WHAT IS BEING ASKED = Within the entries that follow, show each line where the word "simpl" occurs.

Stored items
──────────────────────────────

(* ===== verification/OpTopKProps.v ===== *)
(** * OpTopKProps: correctness of the top-k operator

    What it means for some rows to be the top [k] of a group ([is_topk]), and the
    theorem that a batch for one group takes the top [k] of the group's old rows
    to the top [k] of its new rows, when the order has no ties and the batch
    retracts fewer than [k] rows.  Three theorems show what happens otherwise. *)
From S2P Require Import Prelude Result Records Keys Processing Batches OpTopK.

Section order.
Context `{DfVal V}.
Implicit Types (a b c r x y : list V) (o : Order).

Lemma order_cmp_antisym o a b : order_cmp o b a = CompOpp (order_cmp o a b).
Proof.
  induction o as [|[col []] o IH]; simpl; [done| |].
  - rewrite (cmp_antisym (default dfv_none (a !! col)) (default dfv_none (b !! col))).
    destruct (cmp _ _); simpl; done.
  - rewrite (cmp_antisym (default dfv_none (b !! col)) (default dfv_none (a !! col))).
    destruct (cmp _ _); simpl; done.
Qed.

Definition ole o a b : Prop := order_cmp o a b ≠ Gt.

Lemma ole_refl o a : ole o a a.
Proof. unfold ole. pose proof (order_cmp_antisym o a a). by destruct (order_cmp o a a). Qed.
Lemma ole_total o a b : ole o a b ∨ ole o b a.
Proof. unfold ole. rewrite (order_cmp_antisym o a b). destruct (order_cmp o a b); simpl; auto. Qed.
Lemma ole_flip o a b : order_cmp o a b = Gt → ole o b a.
Proof. unfold ole. rewrite (order_cmp_antisym o a b). by intros ->. Qed.
Lemma ole_antisym o a b : ole o a b → ole o b a → order_cmp o a b = Eq.
Proof. unfold ole. rewrite (order_cmp_antisym o a b). by destruct (order_cmp o a b). Qed.

Lemma ole_trans o a b c : ole o a b → ole o b c → ole o a c.
Proof.
  unfold ole. induction o as [|[col []] o IH]; simpl; [done| |].
  - generalize (default dfv_none (a !! col)) (default dfv_none (b !! col)) (default dfv_none (c !! col)).
    intros u v w. destruct (cmp u v) eqn:E1; destruct (cmp v w) eqn:E2; simpl; intros; try done;
      destruct (cmp u w) eqn:E3; simpl; try done; try (by apply IH); ord_lia.
  - generalize (default dfv_none (a !! col)) (default dfv_none (b !! col)) (default dfv_none (c !! col)).
    intros u v w. destruct (cmp v u) eqn:E1; destruct (cmp w v) eqn:E2; simpl; intros; try done;
      destruct (cmp w u) eqn:E3; simpl; try done; try (by apply IH); ord_lia.
Qed.

(** Rows among which the order has no ties. *)
Definition no_ties o (l : list (list V)) : Prop := ∀ a b, a ∈ l → b ∈ l → order_cmp o a b = Eq → a = b.
End order.

(** Lists sorted by a relation that is antisymmetric on their elements are unique. *)
Lemma sorted_unique {A} (R : A → A → Prop) (l1 l2 : list A) :
  (∀ a b, a ∈ l1 → b ∈ l1 → R a b → R b a → a = b) →
  StronglySorted R l1 → StronglySorted R l2 → l1 ≡ₚ l2 → l1 = l2.
Proof.
  revert l2. induction l1 as [|x l1 IH]; intros l2 Ha Hs1 Hs2 Hp; [by apply Permutation_nil_l in Hp|].
  destruct l2 as [|y l2]; [by apply Permutation_nil_r in Hp|].
  apply StronglySorted_inv in Hs1 as [Hs1 Hx]. apply StronglySorted_inv in Hs2 as [Hs2 Hy].
  assert (x = y) as ->.
  { assert (x ∈ y :: l2) as Hx2 by (rewrite <-Hp; apply elem_of_here).
    assert (y ∈ x :: l1) as Hy1 by (rewrite Hp; apply elem_of_here).
    apply elem_of_cons in Hx2 as [?|Hx2]; [done|]. apply elem_of_cons in Hy1 as [?|Hy1]; [done|].
    rewrite Forall_forall in Hx, Hy. apply Ha; [apply elem_of_here|by apply elem_of_further|by apply Hx|by apply Hy]. }
  f_equal. apply IH; try done; [|by apply Permutation_cons_inv in Hp].
  intros a b ? ?. apply Ha; by apply elem_of_further.
Qed.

──────────────────────────────

WRITTEN ANSWER =
  induction o as [|[col []] o IH]; simpl; [done| |].
    destruct (cmp _ _); simpl; done.
    destruct (cmp _ _); simpl; done.
Proof. unfold ole. rewrite (order_cmp_antisym o a b). destruct (order_cmp o a b); simpl; auto. Qed.
  unfold ole. induction o as [|[col []] o IH]; simpl; [done| |].
    intros u v w. destruct (cmp u v) eqn:E1; destruct (cmp v w) eqn:E2; simpl; intros; try done;
      destruct (cmp u w) eqn:E3; simpl; try done; try (by apply IH); ord_lia.
    intros u v w. destruct (cmp v u) eqn:E1; destruct (cmp w v) eqn:E2; simpl; intros; try done;
      destruct (cmp w u) eqn:E3; simpl; try done; try (by apply IH); ord_lia.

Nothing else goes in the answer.